Why can it take up to 30 seconds to create a simple CCI rowgroup? - Databases

TopAnswers Databases

Meta

Databases

TeX

Code Golf

APL

C++

.net

db<>fiddle

Java

*nix

PHP

PowerShell

Python

Rust

टेक्-मराठी

Typst

Web Client Dev

Web Server Dev

Why can it take up to 30 seconds to create a simple CCI rowgroup?

sql-server sql-server-2016 add tag

Joe Obbish (imported from SE)

I was working on a demo involving CCIs when I noticed that some of my inserts were taking longer than expected. Table definitions to reproduce:

    DROP TABLE IF EXISTS dbo.STG_1048576;
    CREATE TABLE dbo.STG_1048576 (ID BIGINT NOT NULL);
    INSERT INTO dbo.STG_1048576
    SELECT TOP (1048576) ROW_NUMBER() OVER (ORDER BY (SELECT NULL)) RN
    FROM master..spt_values t1
    CROSS JOIN master..spt_values t2;

    DROP TABLE IF EXISTS dbo.CCI_BIGINT;
    CREATE TABLE dbo.CCI_BIGINT (ID BIGINT NOT NULL, INDEX CCI CLUSTERED COLUMNSTORE);

For the tests I'm inserting all 1048576 rows from the staging table.

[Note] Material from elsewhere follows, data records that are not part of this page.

(** C34: the dispute figures account for every dispute. The opened and
    resolved ones are those whose time falls in the window. The counts per
    status are exactly the opened ones that stand in each, and add up to
    them. The dispute rate is those opened over the orders taken in the
    window, and the buyer's share those a buyer opened over those whose
    initiator is known: each is missing exactly when it would divide by
    nothing. The shares of the outcomes are of the resolved, missing exactly
    when there are none; they and the buyer's are between 0 and 1. The open
    disputes are the initiated ones opened by now, oldest first, each with its
    age, never negative. An instance's part is its own disputes and taken
    orders, and the opened, resolved and open counts of the parts add up to
    the network's. *)
Theorem disputes_account (data : DisputeData) (window : Window) (now : Z) (d := summarise data window now) :
  Z.of_nat (length (dd_disputes data)) < 2 ^ 53 →
  Forall (λ x, 0 ≤ d_opened_at x) (dd_disputes data) → is_i64 now →
  let opens := filter (λ x, within window (Some (d_opened_at x))) (dd_disputes data) in
  let ends := filter (λ x, within window (d_resolved_at x)) (dd_disputes data) in
  let taken := filter (λ t, within window (Some (tk_left_pending_at t))) (dd_taken data) in
  let standing := order_by (λ x, (d_opened_at x, d_dispute_id x))
    (filter (λ x, d_status x = Initiated ∧ d_opened_at x ≤ now) (dd_disputes data)) in
  opened d = size opens ∧ resolved d = size ends ∧
  by_status d = (λ s, size (filter (λ x, d_status x = s) opens)) <$>
    [Initiated; InProgress; SellerRefunded; Settled; Released; CooperativelyCanceled] ∧
  sum_Z (by_status d) = opened d ∧
  rate d = share_of (size opens) (size taken) ∧
  buyer_share d = share_of (size (filter (λ x, d_initiator x = Some Buyer) opens))
    (size (filter (λ x, is_Some (d_initiator x)) opens)) ∧
  outcome d = (if decide (ends = []) then None
    else Some ((λ s, f64_div (f64_of_Z (size (filter (λ x, d_outcome x = Some s) ends))) (f64_of_Z (size ends))) <$>
      [SellerRefunded; Settled; Released; CooperativelyCanceled])) ∧
  (∀ r, buyer_share d = Some r ∨ (∃ shares, outcome d = Some shares ∧ r ∈ shares) → is_share r) ∧
  open d = (λ x, mkOpenDispute (d_dispute_id x) (now - d_opened_at x)) <$> standing ∧
  StronglySorted (λ a b, od_age b ≤ od_age a) (open d) ∧ Forall (λ o, 0 ≤ od_age o) (open d) ∧
  (∀ key group, by_instance data !! key = Some group ↔
    group = mkDisputeData (filter (λ x, d_instance x = key) (dd_disputes data)) (filter (λ t, tk_instance t = key) (dd_taken data)) ∧
    ((∃ x, x ∈ dd_disputes data ∧ d_instance x = key) ∨ ∃ t, t ∈ dd_taken data ∧ tk_instance t = key)) ∧
  (∀ f, f ∈ [opened; resolved; λ d, Z.of_nat (length (open d))] →
    sum_Z ((λ group, f (summarise group.2 window now)) <$> btree_iter (by_instance data)) = f d).
Proof.
  intros Hlen Hpos Hnow opens ends taken standing. subst d.
  destruct (open_exact data window now Hpos Hnow) as (Hopen & Hsorted & Hages).
  assert (opens = filter (λ x, opened_in window x) (dd_disputes data)) as Eo
    by (apply list_filter_iff; intros x; by rewrite within_spec).
  assert (ends = filter (λ x, resolved_in window x) (dd_disputes data)) as Ee
    by (apply list_filter_iff; intros x; by rewrite within_spec).
  clearbody opens ends. subst opens ends. split_and!; try done.
  - cbn [by_status summarise]. rewrite tally_counts. apply list_fmap_ext. intros i s _.
    apply count_if_size. intros x. apply bool_decide_spec.
  - apply tally_total.
  - cbn [rate summarise]. rewrite ratio_share_of by apply count_if_nonneg. f_equal.
    apply count_if_size. intros t. by rewrite within_spec.
  - apply buyers_exact.
  - apply outcomes_exact.
  - intros r. rewrite buyers_exact, outcomes_exact. apply disputes_shares; unfold size;
      [pose proof (length_filter (λ x, opened_in window x) (dd_disputes data))
      |pose proof (length_filter (λ x, resolved_in window x) (dd_disputes data))]; lia.
  - intros key group. apply dispute_groups_lookup.
  - intros f Hf.
    repeat (apply elem_of_cons in Hf as [->|Hf]; [|]); [..|by apply elem_of_nil in Hf].
    + exact (by_instance_total (opened_in window) data).
    + exact (by_instance_total (resolved_in window) data).
    + cbv beta. rewrite (proj2 (proj2 (opened_measure window now data))), <- by_instance_total. unfold total_of. f_equal.
      apply list_fmap_ext. intros i x _. apply opened_measure.
Qed.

That's enough to fill exactly one compressed rowgroup as long as it doesn't get trimmed for some reason.

If I insert all of the integers mod 17000 it takes less than a second:

    TRUNCATE TABLE dbo.CCI_BIGINT;
    
    INSERT INTO dbo.CCI_BIGINT WITH (TABLOCK)
    SELECT ID % 17000
    FROM dbo.STG_1048576
    OPTION (MAXDOP 1);

> SQL Server Execution Times: CPU time = 359 ms,  elapsed time = 364 ms.

However, if I insert the same integers mod 16000 it sometimes takes over 30 seconds:

    TRUNCATE TABLE dbo.CCI_BIGINT;
    
    INSERT INTO dbo.CCI_BIGINT WITH (TABLOCK)
    SELECT ID % 16000
    FROM dbo.STG_1048576
    OPTION (MAXDOP 1);

> SQL Server Execution Times: CPU time = 32062 ms,  elapsed time = 32511 ms.


This is a repeatable test that has been done on multiple machines. There seems to be a clear pattern in elapsed time as the mod value changes:

    MOD_NUM	TIME_IN_MS
    1000	2036
    2000	3857
    3000	5463
    4000	6930
    5000	8414
    6000	10270
    7000	12350
    8000	13936
    9000	17470
    10000	19946
    11000	21373
    12000	24950
    13000	28677
    14000	31030
    15000	34040
    16000	37000
    17000	563
    18000	583
    19000	576
    20000	584

If you want to run tests yourself feel free to modify the test code that I wrote [here][1].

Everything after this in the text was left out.